A dozen years ago, the life sciences sector was largely dominated by small molecule pharmaceuticals; relatively simple chemical compounds that can be made by chemical synthesis. But this model, which had been successful for decades, was under pressure. In particular, using the methods available, it was getting harder to identify new targets for disease and match them with candidate drugs; meaning diminishing drug development pipelines.
At the same time, the key patents on a number of 'blockbuster' small molecule drugs that had driven the market in the previous decade were expiring, opening the market for generic competition and pushing market prices down.
How did businesses react? One trend that developed to fill drug pipelines was the acquisition of small research companies or licensing in their promising drug candidates. This had the advantage of avoiding much of the expensive and risky (most initial drug candidates fail) early-stage development in-house, and instead sharing this risk with the research company.
An alternative approach was to divest certain business operations, while retaining equity and intellectual property rights. This would produce smaller, more focused, teams dedicated to particular product goals, and had the advantage of removing the associated costs from the balance sheet.
In the same period, a marriage between the understanding of molecular biology and in silico technologies has enabled medical innovation at a seemingly unprecedented rate, driving the development of new business sectors. This has been borne out by the rate of patents filing in this area and the subject matter patent of disputes in the Patents Court. By these indicators the small molecule business – though still very important – is now matched by the biotechnology (biological products) and medical devices sectors.
Then there is the accelerant effect of the COVID-19 pandemic. This has resulted in hundreds of patent filings in 2020 and 2021 for remote medical technologies, as the medtech industry adapts to provide solutions for the socially distanced treatment of patients.

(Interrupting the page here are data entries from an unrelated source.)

Lemma append_empty_r s : String.append s EmptyString = s.
Proof.
  induction s as [|c s IH]; [reflexivity|]. now rewrite append_cons, IH.
Qed.

Lemma ascii_forall (P : ascii -> bool) :
  (forall b0 b1 b2 b3 b4 b5 b6 b7, P (Ascii b0 b1 b2 b3 b4 b5 b6 b7) = true) ->
  forall c, P c = true.
Proof. intros H [b0 b1 b2 b3 b4 b5 b6 b7]. apply H. Qed.

Lemma lowered_char_clean c :
  is_space (lower_char (replace_seps c))
  || clean (lower_char (replace_seps c)) = true.
Proof.
  revert c. apply ascii_forall.
  intros [] [] [] [] [] [] [] []; vm_compute; reflexivity.
Qed.

Lemma space_is_plain : plain " " = true /\ is_space " " = true.
Proof. split; reflexivity. Qed.

Lemma lowered_string_clean s :
  string_forall (fun c => is_space c || clean c)
    (lower (replace "." " " (replace "-" " " (replace "_" " " s)))) = true.
Proof.
  induction s as [|c s IH]; [reflexivity|].
  simpl. rewrite IH, andb_true_r. apply lowered_char_clean.
Qed.

Lemma cons_word_clean w ws :
  string_forall clean w = true -> Forall clean_word ws ->
  Forall clean_word (cons_word w ws).
Proof.
  intros Hw Hws. destruct w; simpl; [exact Hws|].
  constructor; [|exact Hws]. split; [discriminate|exact Hw].
Qed.

Lemma split_from_clean s :
  string_forall (fun c => is_space c || clean c) s = true ->
  string_forall clean (fst (split_from s)) = true
  /\ Forall clean_word (snd (split_from s)).
Proof.
  induction s as [|c s IH]; simpl; [auto|].
  intros H. apply andb_true_iff in H as [Hc Hs].
  destruct (IH Hs) as [Hw Hws]. destruct (split_from s) as [w ws].
  simpl in *. destruct (is_space c) eqn:E; simpl in *.
  - split; [reflexivity|]. now apply cons_word_clean.
  - rewrite Hc. auto.
Qed.

Lemma split_clean s :
  string_forall (fun c => is_space c || clean c) s = true ->
  Forall clean_word (split s).
Proof.
  intros H. apply split_from_clean in H as [Hw Hws].
  unfold split. destruct (split_from s) as [w ws].
  now apply cons_word_clean.
Qed.

Lemma nf_word prev w rest :
  clean_word w -> nf prev (String.append w rest) = nf true rest.
Proof.
  intros [Hne Hw]. revert prev.
  induction w as [|c w IH]; intros prev; [congruence|].
  rewrite append_cons. simpl in *. apply andb_true_iff in Hw as [-> Hw].
  destruct w as [|c' w']; [reflexivity|]. apply IH; [discriminate|exact Hw].
Qed.

Lemma nf_join w ws :
  Forall clean_word (w :: ws) -> nf false (join " " (w :: ws)) = true.
Proof.
  revert w. induction ws as [|w' ws IH]; intros w H.
  - inversion H; subst. simpl join.
    rewrite <- (append_empty_r w). now rewrite nf_word.
  - inversion H; subst. change (join " " (w :: w' :: ws))
      with (String.append w (String " " (join " " (w' :: ws)))).
    rewrite nf_word by assumption.
    change (nf true (String " " (join " " (w' :: ws))))
      with (nf false (join " " (w' :: ws))).
    now apply IH.
Qed.

Lemma normal_join ws : Forall clean_word ws -> normal (join " " ws) = true.
Proof.
  intros H. destruct ws as [|w ws]; [reflexivity|].
  pose proof (nf_join w ws H) as Hnf.
  unfold normal. destruct (join " " (w :: ws)); [reflexivity|exact Hnf].
Qed.

Lemma normalize_normal filename : normal (_normalize_filename filename) = true.
Proof.
  unfold _normalize_filename. apply normal_join, split_clean.
  apply lowered_string_clean.
Qed.

Lemma clean_plain c : clean c = true -> plain c = true /\ is_space c = false.
Proof.
  unfold clean. intros H. apply andb_true_iff in H as [Hp Hs].
  split; [exact Hp|]. now apply negb_true_iff.
Qed.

Artificial intelligence is an area of digital technology that is, with good reason, receiving much attention at the moment – the impact of AI in drug development is already becoming clear. Take, for example, the long-term collaboration formed between AstraZeneca and BenevolentAI. This is to use a combination of sophisticated algorithms and machine learning for the discovery and development of treatments for chronic kidney disease and idiopathic pulmonary fibrosis. And then, a similar collaboration between BenevolentAI and Novartis’s precision medicine team, this time to investigate further Novartis's existing oncology pipeline.

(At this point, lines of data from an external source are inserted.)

(** * Session broker: slot allocation and session lifecycle

    A shallow embedding of
      - [auth_service/instance_manager.py]  (class [InstanceManager])
      - [auth_service/main.py]              (class [SessionStore])

    The Python objects are mutable and their methods raise exceptions, so the
    methods are embedded in a state-and-exception monad over one [State]
    record that holds the manager's [_instances] dictionary, the SQLite
    [sessions] table and the part of the operating system the code talks to
    (child processes and VNC displays).

    What the code reads from its environment is made an explicit input:
      - [uuid.uuid4()] and [int(time.time())] are parameters [session_id] and
        [now_ts] of the operation that calls them;
      - the outcome of the three launch steps is a [Backend] record passed to
        the operation that launches ([start_session], [ensure_session]);
      - how a child process reacts to SIGTERM is recorded with the process.

    Each operation is modelled as it runs when no other thread interleaves
    with it (the registry mutations are under [InstanceManager._lock]). *)

From Stdlib Require Import ZArith Lia.
From stdpp Require Import base gmap strings list fin_maps.

Local Open Scope Z_scope.

(** ** Data *)

(** [subprocess.Popen] handles are indices into the process table. *)
Abbreviation Popen := nat (only parsing).

(** How a child reacts to [terminate()] (SIGTERM). *)
Inductive TermResponse := ExitsOnTerm | IgnoresTerm.

Record Proc := mkProc {
  running : bool;            (* [poll() is None] *)
  on_term : TermResponse
}.

(** The dataclass [Instance]. *)
Record Instance := mkInstance {
  session_id : string;
  username : string;
  display : Z;
  websocket_port : Z;
  processes : list Popen
}.

(** A row of table [sessions]; the key column [session_id] is the key of the
    map that holds the rows.  [display] and [websocket_port] are nullable. *)
Record Row := mkRow {
  col_username : string;
  col_display : option Z;
  col_websocket_port : option Z;
  col_created_at : Z;
  col_last_seen : Z
}.

(** Calls made to external programs and to child processes, in order. *)
Inductive Call :=
| CVncKill (display : Z)                       (* vncserver -kill :d *)
| CVncStart (display : Z)                      (* vncserver :d ...   *)
| CSleep (seconds : Z)
| CSpawnDosbox (display : Z) (p : Popen)
| CSpawnWebsockify (port display : Z) (p : Popen)
| CTerminate (p : Popen)
| CWait (p : Popen) (timeout : Z)
| CKill (p : Popen).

All these diseases are complex and the underlying disease biology is not well understood (thus 'idiopathic'). To investigate these diseases the interrogation of vast datasets is required. The work of both the AstraZeneca and Novartis collaborations is to combine known biomedical, genomic, clinical and molecular data, which has been extracted and contextualised using BenevolentAI’s proprietary 'knowledge graph', with a target identification platform. Using 'relation inference' models, possible disease targets can then be predicted and potential drug-like molecules generated with optimised treatment properties, ready for chemical synthesis.
In other words, computational techniques are being used to identify biological features, or ‘biomarkers’, that suggest certain drugs can be used for particular indications and/or subsets of patients within a particular disease group, and to work out what those drugs are.
The use of AI in combination with large datasets therefore promises to drive new and more targeted treatments. It is a trend that is not going to be reversed. Indeed, BenevolentAI claims that 90% of the world’s data was produced in the last two years alone.
A particularly important contributor to this process will be NHS England. As the largest of the UK's public health services, it has been accumulating patient data in various forms over 70 years. Once digitalised and anonymised, this will assist in identifying groups of people who are vulnerable to health risks and to predict which individuals are likely to benefit from healthcare interventions. The NHS also expects this data to be beneficial to companies within the life sciences sphere, as it makes it available to industry with the aim of driving research and innovation.
More data will come from what is claimed to be the world’s largest genome sequencing project. This has been funded by a consortium of UK Research and Innovation (a UK government agency), The Wellcome Trust, and four pharmaceutical companies (Amgen, AstraZeneca, GSK and Johnson & Johnson) and will sequence the genomes of 500,000 individuals at UK Biobank in Manchester.
There is still a lot of work and risk that lies between identification of a possible drug target and bringing a new treatment to market. But the ambition is that advances in molecular biology, digital technology and data collection, when fed into the appropriate AI systems will boost the finding of root causes of disease in specific, and smaller, groups of patients. It is also expected that the in silico methods offered by BenevolentAI and others will increasingly replace the costly and time-consuming traditional techniques, boosting drug discovery of small molecules and biologic drugs alike.
The rate of production of such data and the speed at which it can be structured, analysed and applied by AI will only increase in future. Drug companies may find that far from dwindling pipelines, they are spoilt for choice.